【发布时间】:2020-10-16 08:41:42
【问题描述】:
test.csv 数据是这样的:
device_id,upload_time,latitude,longitude,mileage,other_vals,speed,upload_time_1
11115304371,2020-08-05 05:10:05+00:00,23.140366,114.18685,0,,0,202008
1234,2020-08-05 05:10:33+00:00,22.994716,114.2998,0,,0,202008
11115304371,2020-08-05 05:20:55+00:00,22.994716,114.2998,0,,3.8,202008
11115304371,2020-08-05 05:24:02+00:00,22.994916,114.299683,0,,2.1,202008
11115304371,2020-08-05 05:24:30+00:00,22.99545,114.2998,0,,6.5,202008
11115304371,2020-08-05 05:29:30+00:00,22.995433,114.299766,0,,3.4,202008
11115304371,2020-08-05 05:34:30+00:00,22.995433,114.299766,0,,3.4,202008
11115304371,2020-08-05 05:39:30+00:00,22.995433,114.299766,0,,3.4,202008
822649e2d142a486,2020-08-05 05:44:30+00:00,22.995433,114.299766,0,,3.4,202008
11115304371,2020-08-05 05:44:53+00:00,22.995433,114.299766,0,,3.4,202008
11115304371,2020-08-05 05:45:40+00:00,22.995433,114.299766,0,,5.8,202008
而且 info.csv 数据是这样的:
car_id,device_id,car_type,car_num,marketer_name
1,11110110037,1,AAA,T1
2,11115304371,1,BBB,T2
3,11111100345,1,CCC,T3
4,11111100242,1,DDD,T4
5,12221100034,1,EEE,T5
6,12221100230,1,FFF,T6
7,14465301234,1,GGG,T7
当我使用此代码合并 2 个数据框时。
import pandas as pd
df_device_data = pd.read_csv(r'E:/test.csv', encoding='utf-8', parse_dates=[1], low_memory=False)

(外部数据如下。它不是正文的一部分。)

Lemma register_cases mail h u d res d' :
  register_txn default_tenant mail h u d = (res, d') →
  rest d' = rest d ∧ links d' = links d ∧
  match res with
  | Created reg o =>
      Auth.users (auth d) !! u = None ∧ (∀ v w, Auth.users (auth d) !! v = Some w → Auth.email w ≠ mail) ∧
      Auth.users (auth d') = <[u := Auth.mkUser mail true (Some h)]> (Auth.users (auth d))
  | _ => d' = d
  end.
Proof.
  unfold register_txn. destruct (negb _); [by intros [= <- <-]|].
  destruct (insert_user _ _ _) as [d1|e] eqn:Hu; [|by intros [= <- <-]]. apply insert_user_ok in Hu as (Hu & Hm & ->).
  destruct (handle_first_user_setup _ _ _ _ _) as [[reg d3]|e] eqn:Hh; [|by intros [= <- <-]].
  apply first_user_frame in Hh as (Hr & Hl3 & Ha3). intros [= <- <-].
  set (d4 := if none reg then viewer_or_skip default_tenant u d3 else d3).
  assert (∃ a, d4 = set_access a d3) as [a ->].
  { unfold d4. destruct (none reg); [apply viewer_frame|exists (access d3); by destruct d3]. }
  split; [exact Hr|]. cbn [auth links set_access]. rewrite Ha3, Hl3. by split_and!.
Qed.

(** ** One-time exchange codes *)

Lemma delete_unexpired_cases `{Countable K} {A} (ex : A → Instant) t k (m : gmap K A) b m' :
  delete_unexpired ex t k m = (b, m') →
  if b then m' = delete k m ∧ ∃ r, m !! k = Some r ∧ t < ex r else m' = m.
Proof.
  unfold delete_unexpired. destruct (m !! k) as [r|] eqn:Hk; [|by intros [= <- <-]].
  destruct (Z.ltb_spec t (ex r)); intros [= <- <-]; [|done]. split; [done|by exists r].
Qed.
Lemma runs_eligible_why i p c mail origin x d d' es :
  runs env (check_registration_eligibility i p c mail origin x) d None d' es →
  auto_create_users p = true →
  ∃ dr, rtc env d dr ∧ (mode (registration dr) ≠ Invite ∨
    ∃ de, rtc env dr de ∧ eligible i (id_sub c) mail (registration dr) de).
Proof.
  unfold check_registration_eligibility. intros Hr.
  apply runs_bind in Hr as (reg & d1 & ? & ? & Hq & Hr & ->). apply runs_query in Hq as (Hs1 & -> & ->).
  assert (∀ de, rtc env d1 de → eligible i (id_sub c) mail (registration d1) de →
    ∃ dr, rtc env d dr ∧ (mode (registration dr) ≠ Invite ∨
      ∃ de, rtc env dr de ∧ eligible i (id_sub c) mail (registration dr) de)) as Hel by eauto 10.
  intros Hauto. rewrite Hauto in Hr. case_bool_decide as Hm; cbn [negb orb] in Hr; [|eauto].
  apply runs_bind in Hr as (b & d2 & ? & ? & Hq & Hr & ->). apply runs_query in Hq as (Hs2 & Hb & ->).
  destruct b.
  { apply (Hel d2); [done|]. left. by apply eq_sym, negb_true_iff, none_false in Hb. }
  apply runs_bind in Hr as (b & d3 & ? & ? & Hq & Hr & ->). apply runs_query in Hq as (Hs3 & Hb3 & ->).
  destruct b.
  { apply (Hel d3); [by etrans|]. right; left. by apply eq_sym, negb_true_iff, none_false in Hb3. }
  apply runs_bind in Hr as (b & d4 & ? & ? & Hq & Hr & ->). apply runs_query in Hq as (Hs4 & -> & ->).
  apply (Hel d4); [by etrans; [|etrans]|]. right; right.
  destruct (needs_token_for_oidc _ _) eqn:Hneed; [|done]. cbn [negb] in Hr.
  apply runs_bind in Hr as (? & ? & ? & ? & _ & Hr & ->). apply runs_bind in Hr as (? & ? & ? & ? & _ & Hr & ->).
  destruct Hr as [Hr _]. discriminate Hr.
Qed.

Lemma silent_check i p c mail o x : silent (check_registration_eligibility i p c mail o x).
Proof. unfold check_registration_eligibility. repeat (case_match || simpl; intros); try done. Qed.
Lemma silent_validate idp st : silent (validate_oidc_state default_tenant idp st).
Proof. unfold validate_oidc_state. repeat (case_match || simpl; intros); try done. Qed.

Lemma runs_callback_silent r d r' d' es u : runs env (callback_answer r) d r' d' es → user_created u ∉ es.
Proof.
  unfold callback_answer, audit, user_created. destruct (classify_callback r). intros Hr. inv_runs. subst. set_solver.
Qed.

(** The callback's third stage creates the user it drew an id for. *)
Lemma runs_resolve_created i p c mail o x d r d' es u :
  runs env (resolve_or_create_oidc_user default_tenant i p c mail o x) d r d' es → user_created u ∈ es →
  u = id1 x ∧ auto_create_users p = true ∧
  ∃ dr, rtc env d dr ∧ (mode (registration dr) ≠ Invite ∨
    ∃ de, rtc env dr de ∧ eligible i (id_sub c) mail (registration dr) de).
Proof.
  unfold resolve_or_create_oidc_user. intros Hr Hu.
  apply runs_bind in Hr as ([early|] & d1 & ? & ? & He & Hr & ->);
    pose proof (silent_runs _ _ _ _ _ _ (silent_check _ _ _ _ _ _) He) as ->.
  { apply runs_ret in Hr as (_ & _ & ->). set_solver. }
  apply runs_bind in Hr as (t & d2 & ? & ? & Ht & Hr & ->). apply oidc_runs_now in Ht as (_ & _ & ->).
  apply runs_bind in Hr as (res & d4 & ? & ? & Hx & Hr & ->). apply runs_exec in Hx as (d3 & _ & Hx & ->).
  apply callback_cases in Hx as [_ Hx]. destruct res as [v created reg sync|w ex|code].
  - apply runs_bind in Hr as (? & d5 & ? & ? & Hsync & Hr & ->). apply runs_bind in Hr as (? & d6 & ? & ? & Hp & Hr & ->).
    apply runs_bind in Hr as (? & d7 & ? & ? & Ha & Hr & ->).
    assert (∀ es o, runs env (handle_role_sync_outcome v (p_name p) sync) d4 o d5 es → user_created u ∉ es) as Hn1.
    { clear. intros es o' Hs. destruct sync; unfold handle_role_sync_outcome in Hs; inv_runs; subst; unfold user_created; set_solver. }
    assert (∀ es o, runs env (publish_registration reg) d5 o d6 es → user_created u ∉ es) as Hn2.
    { clear. intros es o' Hs. destruct reg; unfold publish_registration in Hs; inv_runs; subst; set_solver. }
    assert (∀ es, runs env (create_oidc_exchange_and_redirect v i o x) d7 r d' es → user_created u ∉ es) as Hn3.
    { clear. intros es Hs. unfold create_oidc_exchange_and_redirect, audit in Hs. unfold user_created.
      apply runs_bind in Hs as (t & d8 & ? & ? & Ht & Hs & ->). apply oidc_runs_now in Ht as (_ & _ & ->).
      apply runs_bind in Hs as ([] & d9 & ? & ? & Hi & Hs & ->); inv_runs; subst; set_solver. }
    cbn [app] in Hu. apply elem_of_app in Hu as [Hu|[Hu|[Hu|Hu]%elem_of_app]%elem_of_app].
    1: by apply Hn1 in Hsync. 1: by apply Hn2 in Hp. 2: by apply Hn3 in Hr.
    destruct created; [|apply runs_ret in Ha as (_ & _ & ->); by apply not_elem_of_nil in Hu].
    destruct Hx as (_ & -> & Hauto & _). apply runs_emit1 in Ha as (_ & _ & ->).
    apply list_elem_of_singleton in Hu as [= ->].
    split_and!; [done|done|]. by apply runs_eligible_why in He.
  - assert (silent (handle_link i p c mail w ex o x)) as Hq by done. apply (silent_runs _ _ _ _ _ _ Hq) in Hr as ->.
    by apply not_elem_of_nil in Hu.
  - apply runs_ret in Hr as (_ & _ & ->). by apply not_elem_of_nil in Hu.
Qed.
Lemma v4_ranges a b c d :
  a < 256 → b < 256 → c < 256 → d < 256 →
  is_private_ip (V4 a b c d) = in_private_block (V4 a b c d).
Proof.
  intros Ha Hb Hc Hd. destruct (v4_div a b c d) as (H24 & H16 & H20 & H22); [done..|].
  unfold in_private_block, V4_PRIVATE, in_block. cbn [existsb len base].
  change (32 - 8) with 24. change (32 - 12) with 20. change (32 - 16) with 16. change (32 - 32) with 0.
  change (32 - 10) with 22. rewrite H24, H16, H20, H22.
  change (2 ^ 0) with 1. rewrite !N.div_1_r.
  change (v4_value 10 0 0 0 / 2 ^ 24) with 10. change (v4_value 172 16 0 0 / 2 ^ 20) with 2753.
  change (v4_value 192 168 0 0 / 2 ^ 16) with 49320. change (v4_value 127 0 0 0 / 2 ^ 24) with 127.
  change (v4_value 169 254 0 0 / 2 ^ 16) with 43518. change (v4_value 100 64 0 0 / 2 ^ 22) with 401.
  unfold is_private_ip, v4_private, v4_loopback, v4_unspecified, v4_value.
  clear H24 H16 H20 H22.
  pose proof (N.div_mod b 16 ltac:(done)) as H16. pose proof (N.mod_lt b 16 ltac:(done)).
  pose proof (N.div_mod b 64 ltac:(done)) as H64. pose proof (N.mod_lt b 64 ltac:(done)).
  generalize dependent (b mod 16). generalize dependent (b mod 64). generalize (b / 16) (b / 64).
  intros q16 q64 r64 H64 Hr64 r16 H16 Hr16.
  apply eq_bool_prop_intro. rewrite !orb_True, !andb_True, !Is_true_true, !N.eqb_eq, !N.leb_le.
  assert (false = true ↔ False) as -> by done. lia.
Qed.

df_common_car_info = pd.read_csv(r'E:/info.csv', encoding='utf-8', low_memory=False)
result = pd.merge(df_device_data, df_common_car_info, how='left', on='device_id')
result.to_csv(r'E:/result.csv', index=False, mode='w', header=True)
发生了这个错误:
ValueError:您正在尝试合并 object 和 int64 列。如果 你想继续你应该使用 pd.concat
如何解决?
【问题讨论】:
-
因为这个 device_id "822649e2d142a486",你的 test.csv device_id 是一个对象类型,而另一个文件中的 device_id 是一个 int。将 info.csv 中的 deviceid 转换为字符串。